There was a crowd of close to 100 onlookers assembled on the street. Among them was the owner of the ground floor corner store “Alimentation Fruit-Légumes” and a woman who was video chatting the owner of the building. The store owner said that the top apartment was unoccupied, and that the fire was probably caused by a “coup de chaleur”.
Firefighters were on scene, accompanied by at least three fire trucks, but while the fire burned most intensely, the firefighters only sprayed water for about 10 minutes. After over half an hour of no more water, myself and other onlookers began to question why. Some speculated that this could be due to the strong wind at the time.
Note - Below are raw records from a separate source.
(** * A to-do list manager: task classes, reminder channels, task list

    Shallow embedding of [project_programming_2_completed.py].

    Python objects live in a store and are handled through references, so
    that a task added twice to an application, or passed to a reminder after
    it was added, is one object and not a copy.  Console output is a log of
    printed lines.  Methods are computations in a state monad over the store,
    the application's list and the log; the only way such a computation can
    fail is by following a reference that is not in the store, which Python
    rules out and which the well-formedness predicate below excludes. *)

From stdpp Require Import gmap strings list.

Local Open Scope string_scope.
Local Open Scope list_scope.

(** ** Objects *)

Abbreviation loc := positive.

(** The class of a task object, with the attributes the subclass adds to
    those of [Task]. *)
Inductive TaskClass : Type :=
  | CTask
  | CPriorityTask
  | CRecurringTask (recurrence : string)
  | CSimpleTask
  | CAdvancedTask (extra_notes : string).

(** The attributes [Task.__init__] assigns; [created_at] is the reading of
    [datetime.now()], an opaque number here. *)
Record TaskObj : Type := mkTask {
  title : string;
  completed : bool;
  priority : string;
  created_at : Z;
  cls : TaskClass
}.
(** *** Arithmetic in binary64

    The result of an arithmetic operation of the source is the binary64
    value nearest to the exact result, ties going to the even significand.
    [binary64] rounds an exact result; a magnitude beyond the largest finite
    value, where the source yields Infinity, is outside the numbers of the
    embedding (adding one to a finite value does not reach it). *)

(** [floor (log2 (n / d))] for positive [n] and [d]. *)
Definition exponentOf (n d : Z) : Z :=
  let c := (Z.log2 n - Z.log2 d)%Z in
  let below :=
    if (0 <=? c)%Z then (n <? d * 2 ^ c)%Z else (n * 2 ^ (- c) <? d)%Z in
  if below then (c - 1)%Z else c.

(** The integer nearest to [a / b] for positive [a] and [b], a tie going to
    the even one. *)
Definition roundHalfEven (a b : Z) : Z :=
  let f := (a / b)%Z in
  match (2 * (a mod b) ?= b)%Z with
  | Lt => f
  | Gt => (f + 1)%Z
  | Eq => if Z.even f then f else (f + 1)%Z
  end.

Definition binary64 (q : Q) : Q :=
  let n := Z.abs (Qnum q) in
  let d := Zpos (Qden q) in
  if (n =? 0)%Z then 0%Q
  else
    let e := exponentOf n d in
    let p := Z.max (e - 52) (-1074) in
    let magnitude :=
      if (0 <=? p)%Z then
        inject_Z (roundHalfEven n (d * 2 ^ p) * 2 ^ p)
      else
        Qmake (roundHalfEven (n * 2 ^ (- p)) d) (Z.to_pos (2 ^ (- p))) in
    Qred (if (Qnum q <? 0)%Z then Qopp magnitude else magnitude).

(** *** Arguments

    What a caller can pass: plain data, or one of the three numbers plain
    data cannot hold. *)
Inductive Argument : Type :=
| Plain (v : Value)
| NaN
| Infinity (negative : bool).

Coercion Plain : Value >-> Argument.

(** *** Properties *)

Fixpoint lookup (key : string) (props : list (string * Value)) : option Value :=
  match props with
  | [] => None
  | (k, v) :: rest => if k =? key then Some v else lookup key rest
  end.

(** The index a canonical array-index string denotes. *)
Definition arrayIndex (key : string) (len : nat) : option nat :=
  find (fun i => N_toString (N.of_nat i) =? key) (seq 0 len).

(** [v[key]] for an own property of an object or an array; [undefined]
    when there is none.  Reading a property of [null] or [undefined] throws
    and is handled by the callers. *)
Definition get (v : Value) (key : string) : Value :=
  match v with
  | Obj props => match lookup key props with Some x => x | None => Undefined end
  | Arr items =>
      if key =? "length" then Num (inject_Z (Z.of_nat (List.length items)))
      else match arrayIndex key (List.length items) with
           | Some i => nth i items Undefined
           | None => Undefined
           end
  | _ => Undefined
  end.

(** [Object.keys(v)] *)
Definition keys (v : Value) : list string :=
  match v with
  | Obj props => map fst props
  | Arr items => map (fun i => N_toString (N.of_nat i)) (seq 0 (List.length items))
  | _ => []
  end.

(** [Object.values(v)] *)
Definition values (v : Value) : list Value :=
  match v with
  | Obj props => map snd props
  | Arr items => items
  | _ => []
  end.

(** *** Regular expressions

    The classes build one kind of pattern at run time:
    [new RegExp(`\\b${escaped}\\b`, 'i')].  A pattern source is compiled to
    a sequence of atoms; the fragment covers the assertion [\b], an escaped
    syntax character and a plain character.  Any other syntax is outside the
    fragment ([None]). *)

Inductive Atom : Type :=
| WordBoundary
| Lit (c : ascii).

(** SyntaxCharacter of the pattern grammar. *)
Definition isSyntaxChar (c : ascii) : bool :=
  existsb (Ascii.eqb c) (list_ascii_of_string "^$\.*+?()[]{}|").

Fixpoint compileRegex (source : string) : option (list Atom) :=
  match source with
  | EmptyString => Some []
  | String c r =>
      if (c =? "\")%char then
        match r with
        | EmptyString => None
        | String e r' =>
            if (e =? "b")%char then option_map (cons WordBoundary) (compileRegex r')
            else if isSyntaxChar e then option_map (cons (Lit e)) (compileRegex r')
            else None
        end
      else if isSyntaxChar c then None
      else option_map (cons (Lit c)) (compileRegex r)
  end.

(** Comparison of two characters under the flag [i]. *)
Definition canonEq (a b : ascii) : bool :=
  (toUpperChar a =? toUpperChar b)%char.

Definition wordCharOpt (c : option ascii) : bool :=
  match c with Some x => isWordChar x | None => false end.

Definition head (s : string) : option ascii :=
  match s with String c _ => Some c | EmptyString => None end.

(** Match the atoms at the current position; [prev] is the character before
    it, [None] at the start of the text. *)
Fixpoint matchAtoms (atoms : list Atom) (prev : option ascii) (text : string)
  : bool :=
  match atoms with
  | [] => true
  | WordBoundary :: rest =>
      xorb (wordCharOpt prev) (wordCharOpt (head text)) &&
      matchAtoms rest prev text
  | Lit p :: rest =>
      match text with
      | EmptyString => false
      | String c text' => canonEq p c && matchAtoms rest (Some c) text'
      end
  end.

Fixpoint searchAtoms (atoms : list Atom) (prev : option ascii) (text : string)
  : bool :=
  matchAtoms atoms prev text ||
  match text with
  | EmptyString => false
  | String c text' => searchAtoms atoms (Some c) text'
  end.

(** [new RegExp(source, 'i').test(text)] *)
Definition RegExp_test_i (source text : string) : bool :=
  match compileRegex source with
  | Some atoms => searchAtoms atoms None text
  | None => false
  end.

(** *** Array.prototype.sort

    [a.sort(compare)] with a consistent comparator: the stable sort, written
    as insertion from the right.  [compare x y > 0] moves [y] before [x]. *)
Section Sort.
Context {A : Type} (compare : A -> A -> Q).

Fixpoint insertSorted (x : A) (l : list A) : list A :=
  match l with
  | [] => [x]
  | y :: r =>
      if Qlt_le_dec 0 (compare x y) then y :: insertSorted x r
      else x :: y :: r
  end.

Definition sort (l : list A) : list A := fold_right insertSorted [] l.
End Sort.

End JS.

(** ** KnowledgeBase (src/chatbot/KnowledgeBase.js, lines 10-588) *)

Module KnowledgeBase.
Import JS.

(** [static HIGH_CONFIDENCE_THRESHOLD = 0.85].  A relevance is a ratio
    [k / (2 * n)] of small integers, so comparing it with the exact 17/20
    decides as the comparison of the two binary64 values does. *)
Definition HIGH_CONFIDENCE_THRESHOLD : Q := (85 # 100)%Q.

Record t : Type := {
  data : Value;
  categories : list string;
  highConfidenceThreshold : Q
}.

(** [{ data, relevance, category, field? }]; [category] is [null] ([None])
    when the caller gives none, [field] is absent ([None]) unless the entry
    comes from an array nested in an object. *)
Record SearchResult : Type := {
  result_data : Value;
  relevance : Q;
  category : option string;
  field : option string
}.

(** [constructor(data, options)]; the option is the number
    [options.highConfidenceThreshold], [None] when absent. *)
Definition constructor (data : Value) (threshold : option Q) : Result t :=
  if negb (truthy data) || negb (typeof data =? "object") then
    Throw "KnowledgeBase requires a valid data object"
  else
    Ok {| data := data;
          categories := keys data;
          highConfidenceThreshold :=
            match threshold with
            | Some q => if truthy (Num q) then q else HIGH_CONFIDENCE_THRESHOLD
            | None => HIGH_CONFIDENCE_THRESHOLD
            end |}.

(** [_escapeRegex]: [str.replace(/[.*+?^${}()|[\]\\]/g, '\\$&')] *)
Definition isEscaped (c : ascii) : bool :=
  existsb (Ascii.eqb c) (list_ascii_of_string ".*+?^${}()|[]\").

Fixpoint _escapeRegex (str : string) : string :=
  match str with
  | EmptyString => EmptyString
  | String c r =>
      if isEscaped c then String "\" (String c (_escapeRegex r))
      else String c (_escapeRegex r)
  end.

(** [new RegExp(`\\b${this._escapeRegex(keyword)}\\b`, 'i').test(text)] *)
Definition wordBoundaryTest (keyword text : string) : bool :=
  RegExp_test_i ("\b" ++ _escapeRegex keyword ++ "\b") text.

Fixpoint _itemToSearchText (item : Value) : string :=
  match item with
  | Str s => s
  | Num q => Number_toString q
  | Bool b => if b then "true" else "false"
  | Arr items => join " " (map _itemToSearchText items)
  | Obj props => join " " (map (fun kv => _itemToSearchText (snd kv)) props)
  | Undefined | Null => ""
  end.
(** * The CloudWatch output plugin, [plugins/outputs/cloudwatch/cloudwatch.go]

    A shallow embedding of the conversion core of the plugin (value
    conversion, field classification, the two datum builders, the metric
    aggregator, dimension selection, partitioning and the write driver)
    together with the properties that hold of it.

    Conventions of the embedding.
    - Go's [float64] is Rocq's primitive binary64 [float].
    - Go's [int]/[int64] are [Z]; the places where the source narrows or
      could wrap are written out ([int32], [wrap64]).
    - Go maps are [gmap]s.  The order in which [range] visits a map is not
      specified by Go.  Where the loop body depends on the order (the loop
      over [point.Fields()]), the order is an explicit argument and the
      statements quantify over it; where the result is only a list built by
      appending (the loops that collect datums), the model visits the map in
      [map_to_list] order and the statements are phrased with membership,
      length and permutation, which do not depend on that choice.
    - A Go pointer field that may be [nil] is an [option]. *)

From Stdlib Require Import ZArith Floats.
From stdpp Require Import gmap strings list fin_maps sorting.

Set Warnings "-inexact-float".

(** ** Go primitives used by the plugin *)

(** Package [strings]. *)
Module strings.

(** [strings.HasSuffix(s, suffix)]:
    [len(s) >= len(suffix) && s[len(s)-len(suffix):] == suffix]. *)
Definition HasSuffix (s suffix : string) : bool :=
  (String.length suffix <=? String.length s)%nat &&
  String.eqb
    (String.substring (String.length s - String.length suffix)
               (String.length suffix) s)
    suffix.

(** [strings.TrimSuffix(s, suffix)]: [s[:len(s)-len(suffix)]] when [s]
    ends in [suffix], [s] itself otherwise. *)
Definition TrimSuffix (s suffix : string) : string :=
  if HasSuffix s suffix
  then String.substring 0 (String.length s - String.length suffix) s
  else s.

(** [strings.Join(elems, sep)]. *)
Fixpoint Join (elems : list string) (sep : string) : string :=
  match elems with
  | [] => ""
  | [e] => e
  | e :: rest => e +:+ sep +:+ Join rest sep
  end.

End strings.

(** Package [time]: a [time.Time] is observed by the plugin only through
    [Unix()] (conversion of a field value) and as an opaque timestamp. *)
Module time.
Record Time : Type := { Unix : Z }.
End time.

(** Fixed-width integer conversions. *)
Definition int32 (z : Z) : Z := (z + 2 ^ 31) `mod` 2 ^ 32 - 2 ^ 31.
Definition wrap64 (z : Z) : Z := (z + 2 ^ 63) `mod` 2 ^ 64 - 2 ^ 63.

(** [float64(t)] for an integer [t]: the nearest binary64 value, ties to
    even. *)
Definition float64_of_int (t : Z) : float :=
  SF2Prim (binary_normalize prec emax t 0 false).

(** [math.IsNaN] and [math.IsInf(_, 0)]. *)
Module math.
Definition IsNaN (f : float) : bool := PrimFloat.is_nan f.
Definition IsInf0 (f : float) : bool := PrimFloat.is_infinity f.
End math.

(** A dynamically typed Go value ([interface{}]), as far as the type switch
    of [convert] can tell values apart: the seven types it names, and
    representatives of the types it does not name. *)
Inductive GoValue : Type :=
  | VInt (t : Z)
  | VInt8 (t : Z)
  | VInt16 (t : Z)
  | VInt32 (t : Z)
  | VInt64 (t : Z)
  | VUint (t : Z)
  | VUint8 (t : Z)
  | VUint16 (t : Z)
  | VUint32 (t : Z)
  | VUint64 (t : Z)
  | VFloat32 (t : float)
  | VFloat64 (t : float)
  | VBool (t : bool)
  | VTime (t : time.Time)
  | VString (t : string)
  | VNil.

(** The integer payload stays within the range of its Go type. *)
Definition in_range (v : GoValue) : Prop :=
  match v with
  | VInt t | VInt64 t => (- 2 ^ 63 ≤ t < 2 ^ 63)%Z
  | VInt8 t => (- 2 ^ 7 ≤ t < 2 ^ 7)%Z
  | VInt16 t => (- 2 ^ 15 ≤ t < 2 ^ 15)%Z
  | VInt32 t => (- 2 ^ 31 ≤ t < 2 ^ 31)%Z
  | VUint t | VUint64 t => (0 ≤ t < 2 ^ 64)%Z
  | VUint8 t => (0 ≤ t < 2 ^ 8)%Z
  | VUint16 t => (0 ≤ t < 2 ^ 16)%Z
  | VUint32 t => (0 ≤ t < 2 ^ 32)%Z
  | VTime t => (- 2 ^ 63 ≤ time.Unix t < 2 ^ 63)%Z
  | _ => True
  end.

(** Signed integers of any width, and unsigned 64-bit integers. *)
Definition signed_integer (v : GoValue) : option Z :=
  match v with
  | VInt t | VInt8 t | VInt16 t | VInt32 t | VInt64 t => Some t
  | _ => None
  end.

Definition unsigned64 (v : GoValue) : option Z :=
  match v with
  | VUint64 t => Some t
  | _ => None
  end.

(** ** Value conversion: [convert] *)

Definition lower_bound : float := 8.515920e-109%float.
Definition upper_bound : float := 1.174271e+108%float.

(** The type switch of [convert]: [Some value] for the seven cases, [None]
    for the [default] case. *)
Definition type_switch (v : GoValue) : option float :=
  match v with
  | VInt t => Some (float64_of_int t)
  | VInt32 t => Some (float64_of_int t)
  | VInt64 t => Some (float64_of_int t)
  | VUint64 t => Some (float64_of_int t)
  | VFloat64 t => Some t
  | VBool t => Some (if t then 1%float else 0%float)
  | VTime t => Some (float64_of_int (time.Unix t))
  | _ => None
  end.

(** The boundary [switch] of [convert]; [true] when one of its four cases
    fires. *)
Definition out_of_bounds (value : float) : bool :=
  if math.IsNaN value then true
  else if math.IsInf0 value then true
  else if PrimFloat.ltb 0 value && PrimFloat.ltb value lower_bound then true
  else if PrimFloat.ltb upper_bound value then true
  else false.

Definition convert (v : GoValue) : float * bool :=
  match type_switch v with
  | None => (0%float, false)
  | Some value =>
      if out_of_bounds value then (0%float, false) else (value, true)
  end.

(** ** Field classification: [getStatisticType] *)

Inductive statisticType : Set :=
  | statisticTypeNone
  | statisticTypeMax
  | statisticTypeMin
  | statisticTypeSum
  | statisticTypeCount.

#[global] Instance statisticType_eq_dec : EqDecision statisticType.
Proof. solve_decision. Defined.

(** The [iota] numbering of the constants. *)
Definition statisticType_to_nat (t : statisticType) : nat :=
  match t with
  | statisticTypeNone => 0
  | statisticTypeMax => 1
  | statisticTypeMin => 2
  | statisticTypeSum => 3
  | statisticTypeCount => 4
  end.
(** * Ezee Money data-collection client: polling, subscribers and file writes

    A shallow embedding of the JavaScript services that use the GitHub
    contents API as a database:

    - [RealTimeService]           (js/real-time-service.js)
    - [GitHubService]             (js/github-service.js)
    - [ConfigManager], [DataSyncService], [EnhancedSubmissionHandler],
      [FieldAgentLoginHandler]    (integration.js, in its latest revision:
                                   the last of the documents that
                                   js/github-service.js holds, from its
                                   line 1315 on)
    - [Part001.ConfigManager]     (unnamed/part_001, another revision of
                                   integration.js)
    - [SubmissionService]         (unnamed/part_000)

    Every [async] method is a computation in a state-and-exception monad
    over the fields of [this] and a [world] that records what the method
    does to its surroundings: the HTTP requests it issues, the console
    lines it prints, the subscriber callbacks it invokes, the timers it
    arms and the contents of localStorage.  The remote server, the
    callbacks, the clock and the random source are an [Environment]; the
    browser built-ins that the code calls on text ([atob], [btoa],
    [JSON.parse], ...) are a [Runtime].  A method call runs to completion:
    no other task is interleaved at its [await] points. *)

From Stdlib Require Import String List ZArith Bool Lia Ascii DecimalString.
Import ListNotations.
Open Scope string_scope.
Set Warnings "-register-all".

(** ** JavaScript values *)

(** The values that travel through the code: what [response.json()] and
    [JSON.parse] produce, plus [undefined].  Numbers are integers: the code
    only counts and compares them. *)
Inductive value : Type :=
| VUndefined
| VNull
| VBool (b : bool)
| VNum (n : Z)
| VStr (s : string)
| VArr (xs : list value)
| VObj (fields : list (string * value)).

(** The test of [if (v)], [v && ...], [v || ...] and [!v]. *)
Definition truthy (v : value) : bool :=
  match v with
  | VUndefined | VNull => false
  | VBool b => b
  | VNum n => negb (n =? 0)%Z
  | VStr s => negb (s =? "")
  | VArr _ | VObj _ => true
  end.

(** [a === b].  Two arrays or objects are equal only when they are the same
    reference; every array or object compared here was produced by its own
    [response.json()] or [JSON.parse], so such a comparison is false. *)
Definition strict_eq (a b : value) : bool :=
  match a, b with
  | VUndefined, VUndefined => true
  | VNull, VNull => true
  | VBool x, VBool y => Bool.eqb x y
  | VNum x, VNum y => (x =? y)%Z
  | VStr x, VStr y => (x =? y)
  | _, _ => false
  end.

Definition js_or (a b : value) : value := if truthy a then a else b.

Definition dec (n : Z) : string := NilZero.string_of_int (Z.to_int n).

(** String conversion, as a template literal applies it. *)
Fixpoint to_string (v : value) : string :=
  match v with
  | VUndefined => "undefined"
  | VNull => "null"
  | VBool true => "true"
  | VBool false => "false"
  | VNum n => dec n
  | VStr s => s
  | VArr xs =>
      String.concat ","
        (map (fun x => match x with
                       | VUndefined | VNull => ""
                       | _ => to_string x
                       end) xs)
  | VObj _ => "[object Object]"
  end.

(** Own properties of an object, in insertion order. *)
Fixpoint lookup (k : string) (fields : list (string * value)) : option value :=
  match fields with
  | [] => None
  | (k', v) :: rest => if k' =? k then Some v else lookup k rest
  end.

(** [o[k] = v]: an existing key keeps its place, a new key goes last. *)
Fixpoint assign (k : string) (v : value) (fields : list (string * value))
  : list (string * value) :=
  match fields with
  | [] => [(k, v)]
  | (k', v') :: rest =>
      if k' =? k then (k', v) :: rest else (k', v') :: assign k v rest
  end.

(** [v?.k]: the property, [undefined] where there is none.  None of the
    property names read by the code is a built-in of strings or arrays, so
    only objects have them. *)
Definition field (v : value) (k : string) : value :=
  match v with
  | VObj fields => match lookup k fields with Some x => x | None => VUndefined end
  | _ => VUndefined
  end.

Definition nullish (v : value) : bool :=
  match v with VUndefined | VNull => true | _ => false end.

(** What [JSON.stringify] keeps of a value: a property whose value is
    [undefined] is dropped, an [undefined] array element becomes [null]. *)
Fixpoint json_image (v : value) : value :=
  match v with
  | VArr xs =>
      VArr (map (fun x => match x with
                          | VUndefined => VNull
                          | _ => json_image x
                          end) xs)
  | VObj fields =>
      VObj ((fix go (l : list (string * value)) : list (string * value) :=
               match l with
               | [] => []
               | (k, VUndefined) :: rest => go rest
               | (k, x) :: rest => (k, json_image x) :: go rest
               end) fields)
  | _ => v
  end.

(** ** Exceptions *)

(** Every value thrown in this code is an [Error] object; handlers read at
    most its [message].  The text of the errors raised by the engine itself
    ([TypeError], [SyntaxError], ...) is engine-specific: only its class is
    kept. *)
Inductive exn : Type := Error (message : string).
(** The format the description promises for one element of an article's
    data: the element's [url], its [codec] for a video and "none" otherwise,
    and the four numbers read with [int_or_none]. *)
Definition expected_format (type : string) (url_info : json) : MediaFormat.t :=
  {| MediaFormat.url := field url_info "url";
     MediaFormat.vcodec :=
       if (type =? "Video")%string then field url_info "codec" else JStr "none";
     MediaFormat.width := int_or_none (field url_info "width");
     MediaFormat.height := int_or_none (field url_info "height");
     MediaFormat.tbr := int_or_none (field url_info "bitrate");
     MediaFormat.filesize := int_or_none (field url_info "filesize") |}.

Definition nonempty_text (v : json) : Prop :=
  exists s, v = JStr s /\ s <> EmptyString.

Definition every_format_has_url (formats : list MediaFormat.t) : Prop :=
  Forall (fun f => nonempty_text (MediaFormat.url f)) formats.

(** The pages the claims speak of, in terms of what the host answers. *)
Definition article_page (h : Host) (url video_id webpage : string) : Prop :=
  match_id h ABCIE._VALID_URL url = Ok video_id /\
  download h url video_id = Ok webpage.

Definition inline_block (h : Host) (video_id webpage : string)
                        (mobj : match_object) (data : json) : Prop :=
  re_search h ABCIE.inline_data_re webpage = Some mobj /\
  parse_json h (mobj "json_data") video_id (Some (js_to_json h)) = Ok data.

Definition catchup_page (h : Host) (url video_id webpage : string) (video_params : json) : Prop :=
  exists params_text,
    match_id h ABCIViewIE._VALID_URL url = Ok video_id /\
    download h url video_id = Ok webpage /\
    search_regex h ABCIViewIE.video_params_re webpage "video params" = Ok params_text /\
    parse_json h params_text video_id None = Ok video_params.

(** The title and the "program" entry of a configuration, as
    [_real_extract] computes them before it signs. *)
Definition title_of (video_params : json) : result json :=
  t <~ get video_params "title" ;;
  py_or t (getitem video_params "seriesTitle").

Definition program_of (video_params : json) : result json :=
  playlist <~ getitem video_params "playlist" ;;
  entries <~ iter playlist ;;
  ABCIViewIE.next_program entries.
Some were more impatient, one onlooker stated: “I have a lot of questions, and most of them are: why aren’t they putting out the fire.”
The air was smokey and the smell of burning building was everywhere. Onlookers were allowed so close to the scene that they could hear the crackling of the flames on the roof, and some of the debris fell very near the crowds.
By 6:00 p.m. the roof had been completely destroyed. Police finally established a cordon four minutes later. By 6:15 p.m., authorities gained control of the situation, although there was still some smoke and flames. The mayor of Reims, Arnaud Robinet, had arrived, looking impeccable as always and was talking to tenants of the building, as well as the owner via video chat, and policemen.
Staff at a boulangerie across the road had not heard anything and did not know anything about the fire’s cause. There were unconfirmed reports that an explosion had occurred right before the fire started. The owner of Poker’s Pizza, just down the road, said that it was caused by gas, but at the time of publication an official cause is not clear.
Behind the cordon lines, people who lived in the building bemoaned the fact that they could not go home and wondered if they would be able to sleep there that night. Neighbors along the street poked their heads out of windows to watch the chaos, apparently unevacuated.
By 6:30 p.m. police had moved the cordons further back to allow one of the firetrucks to access the southeast side of the building. The crowd began to disperse, and fewer flames were visible; most of the area was simply smoldering. At 7:45 p.m., smoke was still rising off the building, and emergency vehicles were still on-scene.